Об отце Чарлз сохранил очень яркие воспоминания, особенно о последних годах, когда они сиживали вдвоем, каждый со своими недугами, и судачили о знакомых. Побледнел и растаял образ гороподобного человека, страшного в гневных отеческих словоизвержениях. Все более мягким, чутким, провидчески-мудрым становился в памяти сына доктор Дарвин. Все чаще, рассказывая какой-нибудь занятный случай, делясь наблюдением, Чарлз начинал со слов:
— Мой отец, а умней его я не встречал никого…
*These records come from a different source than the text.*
(** C10: on a frame without rows the call raises when a progress signal
    is given, the last report reading an [index] that no row has bound;
    without signal it returns the frame, empty. *)
Theorem no_row_and_progress (killswitch : option (nat -> bool)) (w : World) :
  raised (get_geoID [] true killswitch w) = Some UnboundLocalError
  /\ raised (get_geoID [] false killswitch w) = None
  /\ data (get_geoID [] false killswitch w) = [].
Proof.
  unfold get_geoID.
  pose proof (before_rows_outcome [] true w) as Ht.
  pose proof (before_rows_outcome [] false w) as Hf.
  unfold outcome in Ht, Hf.
  injection Ht as Hwt Hdt Hit Hrt. injection Hf as Hwf Hdf Hif Hrf.
  rewrite Hdt, Hdf. cbn [map rows_loop length].
  rewrite !after_rows_raised, after_rows_data, Hrt, Hit, Hrf, Hdf.
  auto.
Qed.

(** C9, as the code has it: the call writes into the frame of the caller,
    and into the columns [geohint], [geoID] and [exactlocation] only; in
    every row the address and every other column are what they were. *)
Theorem only_written_columns_change (frame : list row) (progress : bool)
    (killswitch : option (nat -> bool)) (w : World) :
  Forall2
    (fun r r' => r' !! "adr"%string = r !! "adr"%string
                 /\ same_elsewhere r r')
    frame (data (get_geoID frame progress killswitch w)).
Proof.
  assert (Hall : Forall2 same_elsewhere frame
                   (data (get_geoID frame progress killswitch w))).
  { unfold get_geoID. rewrite after_rows_data.
    pose proof (before_rows_outcome frame progress w) as Hb.
    unfold outcome in Hb. injection Hb as _ Hd _ _.
    eapply Forall2_trans; [| |apply rows_loop_frame].
    { intros r1 r2 r3. apply same_elsewhere_trans. }
    rewrite Hd. change (map with_geohint frame) with (with_geohint <$> frame).
    apply Forall2_fmap_r, Forall_Forall2_diag, Forall_forall.
    intros r _. apply same_elsewhere_hint. }
  eapply Forall2_impl; [exact Hall|].
  intros r r' Hr. split; [|exact Hr]. apply Hr. unfold written.
  rewrite !elem_of_union, !elem_of_singleton.
  intros [[Hcol|Hcol]|Hcol]; discriminate.
Qed.

End Claims_of_the_pass.

(** ** Where a pattern cannot match *)

Section Stuck.
Import Re.

Lemma rmatch_stuck r : forall b s k,
  stuck r s = true ->
  rmatch r b s k = None \/ (nullable r = true /\ rmatch r b s k = k b s).
Proof.
  induction r as [| |p|r1 IH1 r2 IH2|r1 IH1 r2 IH2|r1 IH1]; intros b s k Hs.
  - right. split; reflexivity.
  - destruct b; [right; split; reflexivity | left; reflexivity].
  - left. destruct s as [|c s]; [reflexivity|]. simpl in *.
    apply negb_true_iff in Hs. now rewrite Hs.
  - assert (H1 : stuck r1 s = true).
    { destruct s as [|c s]; [reflexivity|]. simpl in *.
      apply negb_true_iff, orb_false_iff in Hs as [-> _]. reflexivity. }
    cbn [rmatch nullable].
    destruct (IH1 b s (fun b' s' => rmatch r2 b' s' k) H1) as [->|[Hn ->]];
      [now left|].
    assert (H2 : stuck r2 s = true).
    { destruct s as [|c s]; [reflexivity|]. simpl in *.
      apply negb_true_iff, orb_false_iff in Hs as [_ Hs].
      rewrite Hn in Hs. simpl in Hs. now rewrite Hs. }
    destruct (IH2 b s k H2) as [->|[Hn2 ->]]; [now left|].
    right. now rewrite Hn, Hn2.
  - assert (H1 : stuck r1 s = true /\ stuck r2 s = true).
    { destruct s as [|c s]; [split; reflexivity|]. simpl in *.
      apply negb_true_iff, orb_false_iff in Hs as [-> ->]. now split. }
    destruct H1 as [H1 H2]. cbn [rmatch nullable].
    destruct (IH1 b s k H1) as [->|[Hn ->]].
    + destruct (IH2 b s k H2) as [->|[Hn2 ->]]; [now left|].
      right. split; [now rewrite Hn2, orb_true_r | reflexivity].
    + destruct (k b s) as [rest|] eqn:Hk.
      * right. now rewrite Hn.
      * destruct (IH2 b s k H2) as [->|[Hn2 ->]]; [now left|].
        left. exact Hk.
  - right. split; [reflexivity|].
    cbn [rmatch star_loop].
    assert (H1 : stuck r1 s = true) by exact Hs.
    destruct (IH1 b s
                (fun b' s' =>
                   if (length s' <? length s)%nat
                   then star_loop (rmatch r1) (length s) b' s' k
                   else None) H1) as [->|[_ ->]]; [reflexivity|].
    now rewrite Nat.ltb_irrefl.
Qed.

Lemma match_at_stuck r b s : stuck r s = true -> match_at r b s = None.
Proof.
  intros Hs. unfold match_at.
  destruct (rmatch_stuck r b s (fun _ rest => Some rest) Hs) as [->|[_ ->]];
    [reflexivity|].
  now rewrite Nat.ltb_irrefl.
Qed.
(** ** Sequences built by [+] *)

(** X8. [F + G], for two features with a get of their own, resolved on
    an image: F is applied first, G is applied to what F returned with
    the snapshot of F appended, and the sequence appends its own
    snapshot, the two operands by reference, last of all. *)
Theorem sum_resolves_left_then_right fuel a b oa ob ga gb image ia ib w :
  heap w !! a = Some oa -> class oa = UserFeature ga ->
  heap w !! b = Some ob -> class ob = UserFeature gb ->
  ga image (current_value_dict (properties oa)) = Some ia ->
  gb (Image_append ia (current_value_dict (properties oa)))
     (current_value_dict (properties ob)) = Some ib ->
  exists w',
    (let* s := Feature_add a (Constant (VFeature b)) in
     Feature_resolve (S (S fuel)) s image) w
    = Ok (Image_append
            (Image_append ib (current_value_dict (properties ob)))
            [("feature_1", VFeature a); ("feature_2", VFeature b)],
          w') /\
    length (heap w') = S (length (heap w)).
Proof.
  intros Ha Hca Hb Hcb Hga Hgb. unfold Feature_add.
  rewrite (bind_Ok _ _ _ _ _ (FeatureBranch_init_Ok _ _ _)).
  set (node := branch_node (Constant (VFeature a)) (Constant (VFeature b))).
  set (w1 := with_heap w (heap w ++ [node])).
  assert (Hs : heap w1 !! length (heap w) = Some node) by apply lookup_fresh.
  assert (Ha1 : heap w1 !! a = Some oa).
  { subst w1. rewrite with_heap_heap, lookup_app_l; [assumption|].
    now apply lookup_lt_Some in Ha. }
  assert (Hb1 : heap w1 !! b = Some ob).
  { subst w1. rewrite with_heap_heap, lookup_app_l; [assumption|].
    now apply lookup_lt_Some in Hb. }
  destruct (FeatureBranch_get_order fuel a b oa ob ga gb image ia ib
              (current_value_dict (properties node)) w1)
    as (w2 & Hget); try assumption; try reflexivity.
  destruct (Feature_resolve_Ok (S fuel) (length (heap w)) image w1 node _ w2 Hs Hget)
    as (o' & Ho' & Hr).
  eexists. split; [exact Hr|].
  rewrite with_heap_heap, length_insert.
  rewrite (keeps_size_Feature_get _ _ _ _
             (keeps_size_Feature_resolve (S fuel)) _ _ _ Hget).
  subst w1. rewrite with_heap_heap, length_app. cbn [length]. lia.
Qed.

(** ** The product of two features *)

(** X9. When both operands of [*] are features the left one answers:
    [F * G] wraps F and keeps G as the probability, so the two orders
    build different nodes. *)
Theorem product_of_two_features_is_ordered F G w :
  F <> G ->
  mul_expr (Constant (VFeature F)) (Constant (VFeature G)) w
  = Ok (length (heap w),
        with_heap w
          (heap w ++ [probability_node (Constant (VFeature F))
                                       (Constant (VFeature G))])) /\
  mul_expr (Constant (VFeature F)) (Constant (VFeature G)) w
  <> mul_expr (Constant (VFeature G)) (Constant (VFeature F)) w.
Proof.
  intros Hne. cbn [mul_expr]. unfold Feature_mul.
  rewrite !FeatureProbability_init_Ok. split; [reflexivity|].
  intros H. inversion H as [Hh]. apply app_inv_head in Hh.
  inversion Hh. contradiction.
Qed.

(** ** A feature that a FeatureProbability leaves out *)

(** X11. When the drawn number is not below the probability, the resolve
    of the FeatureProbability returns the image as it came, with its own
    snapshot appended, and does not reach the wrapped feature: a flag set
    there stays set, so the next update() of that feature resamples
    nothing. *)
Theorem skipped_feature_keeps_its_flag
    fuel fuel' self f image w o of_ p rn :
  heap w !! self = Some o -> class o = FeatureProbability ->
  kwarg "feature" (current_value_dict (properties o)) = VFeature f ->
  number (kwarg "probability" (current_value_dict (properties o))) = Some p ->
  kwarg "random_number" (current_value_dict (properties o)) = VFloat rn ->
  ~ (rn < p)%Q ->
  f <> self ->
  heap w !! f = Some of_ -> has_updated_since_last_resolve of_ = true ->
  exists w',
    Feature_resolve (S fuel) self image w
    = Ok (Image_append image (current_value_dict (properties o)), w') /\
    heap w' !! f = Some of_ /\
    Feature_update (S fuel') f w' = Ok (f, w').
Proof.
  intros Ho Hc Hf Hp Hr Hge Hne Hof Hflag.
  destruct (Feature_resolve_Ok fuel self image w o image w Ho) as (o' & Ho' & Hres).
  { rewrite Hc. cbn [Feature_get].
    rewrite (FeatureProbability_get_test _ _ _ f p rn) by assumption.
    apply Qltb_ge in Hge. now rewrite Hge. }
  eexists. split; [exact Hres|].
  assert (Hf' : heap (with_heap w (<[self := with_flag o' false]> (heap w))) !! f
                = Some of_).
  { rewrite with_heap_heap, list_lookup_insert_ne by congruence. exact Hof. }
  split; [exact Hf'|]. now apply (Feature_update_clean _ _ _ of_).
Qed.

(** ** The replicas of any template *)

Lemma deepcopy_properties_keys rec d :
  forall m w ps m' w',
    deepcopy_properties rec d m w = Ok ((ps, m'), w') ->
    dict_keys ps = dict_keys d.
Proof.
  induction d as [|[name p] d IH]; intros m w ps m' w' H;
    cbn [deepcopy_properties] in H.
  - apply ret_inv in H as [H _]. now inversion H.
  - apply bind_inv in H as (r & w1 & _ & H).
    apply bind_inv in H as (c & w2 & _ & H).
    apply bind_inv in H as ([ps' m''] & w3 & Hrest & H).
    apply ret_inv in H as [H _]. inversion H; subst. clear H.
    cbn [dict_keys map fst]. f_equal. exact (IH _ _ _ _ _ Hrest).
Qed.

(** [copy.deepcopy(x)] returns a new object of the class of [x], with the
    path, the flag and the property names of [x]. *)
Lemma copy_deepcopy_twin fuel a w c w' :
  copy_deepcopy fuel a w = Ok (c, w') ->
  c = length (heap w) /\
  grows_from w w' /\
  exists o oc,
    heap w !! a = Some o /\ heap w' !! c = Some oc /\
    class oc = class o /\ path oc = path o /\
    has_updated_since_last_resolve oc = has_updated_since_last_resolve o /\
    dict_keys (properties oc) = dict_keys (properties o).
Proof.
  intros H. unfold copy_deepcopy in H.
  apply bind_inv in H as ([c0 m0] & wr & H & Hr).
  apply ret_inv in Hr as [Hc Hw]. cbn [fst] in Hc. subst c w'.
  destruct fuel as [|fuel]; [discriminate|].
  cbn [deepcopy_feature] in H. unfold deepcopy_feature_body in H.
  cbn [memo_get] in H.
  apply bind_inv in H as (o & wg & Hg & H).
  apply get_feature_inv in Hg as [Ho ->].
  apply bind_inv in H as (a' & w1 & Hn & H).
  rewrite new_object_Ok in Hn. inversion Hn; subst a' w1. clear Hn.
  set (N := S (length (heap w))).
  set (J := fun w1 : World => grows_from w w1 /\ N <= length (heap w1)).
  assert (HJ1 : J (with_heap w (heap w ++ [blank (class o)]))).
  { split.
    - apply (shapes_new_object w 0 w (blank (class o))).
      split; [apply grows_from_refl | lia].
    - subst N. rewrite with_heap_heap, length_app. cbn [length]. lia. }
  apply bind_inv in H as (f & w2 & Hf & H).
  assert (HJ2 : J w2).
  { destruct (feature o) as [t0|].
    - apply bind_inv in Hf as (r & w2' & Hrec & Hret).
      apply ret_inv in Hret as [_ ->].
      exact (shapes_deepcopy_feature w N fuel _ _ _ _ _ HJ1 Hrec).
    - apply ret_inv in Hf as [_ ->]. exact HJ1. }
  apply bind_inv in H as ([ps m'] & w3 & Hps & H).
  assert (HJ3 : J w3).
  { exact (shapes_deepcopy_properties w N _ (shapes_deepcopy_feature w N fuel)
             _ _ _ _ _ HJ2 Hps). }
  apply bind_inv in H as (u & w4 & Hset & H).
  apply ret_inv in H as [H ->]. inversion H; subst c0 m0. clear H.
  unfold set_feature in Hset. inversion Hset; subst w4. clear Hset.
  split; [reflexivity|]. split.
  { apply (shapes_set_new w N w3); [lia | exact HJ3]. }
  eexists o, _. split; [exact Ho|]. split.
  { rewrite with_heap_heap. apply list_lookup_insert_eq.
    destruct HJ3 as [_ HN]. subst N. lia. }
  cbn [class path has_updated_since_last_resolve properties fst].
  split; [reflexivity|]. split; [reflexivity|]. split; [reflexivity|].
  exact (deepcopy_properties_keys _ _ _ _ _ _ _ Hps).
Qed.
В молодости Роберт Дарвин ненавидел свою профессию, ибо не мог спокойно видеть кровь и «до конца жизни при мысли об операции с трудом преодолевал дурноту». Никакие силы не удержали бы его в медицине, но старый Эразм не оставил ему выбора. И Чарлз с благодарным чувством вспоминал, что по отношению к себе он никогда не знал такой суровости! Со временем обнаружилось, что там, где дело касается психологической стороны его профессии, Роберт был гений; этот человек стал психиатром, когда психиатров еще не было на свете. Личное обаяние и чуткая отзывчивость «наделяли его безграничной способностью внушать доверие» — кстати, он как-то раз заметил, что и Чарлзу те же особенности обеспечили бы успех на медицинском поприще.
Чарлз считал, что интеллектуально обязан отцу немногим. «Отец обладал ненаучным складом ума, — писал он, — и не пытался выводить из своих познаний общие законы; а между тем почти на всякий случай жизни составлял собственную теорию». Так, еще задолго до того, как это установили достоверно, он пришел к заключению, что тифом, не вникая в суть дела, называют два различных заболевания. Он не раз ссужал немалые деньги посторонним, и не было случая, чтобы ему не вернули долг. Однажды он ошарашил господина, который привел к нему своего племянника.
— Я уверен, — объявил он, — что ваш племянник… повинен… в гнусном преступлении.
— Господи боже мой! — вскричал господин. — Кто это вам сказал, доктор Дарвин? Мы ведь думали, кроме нас, ни одна живая душа о том не знает…
Так после запоздалой поездки в Шрусбери Чарлз второй раз оплакивал отца. Его дочь Генриетта вспоминает, как он с почтительной нежностью сказал:
— По-моему, в молодые годы отец не всегда относился ко мне справедливо, но как отрадно думать, что потом я сделался его любимцем.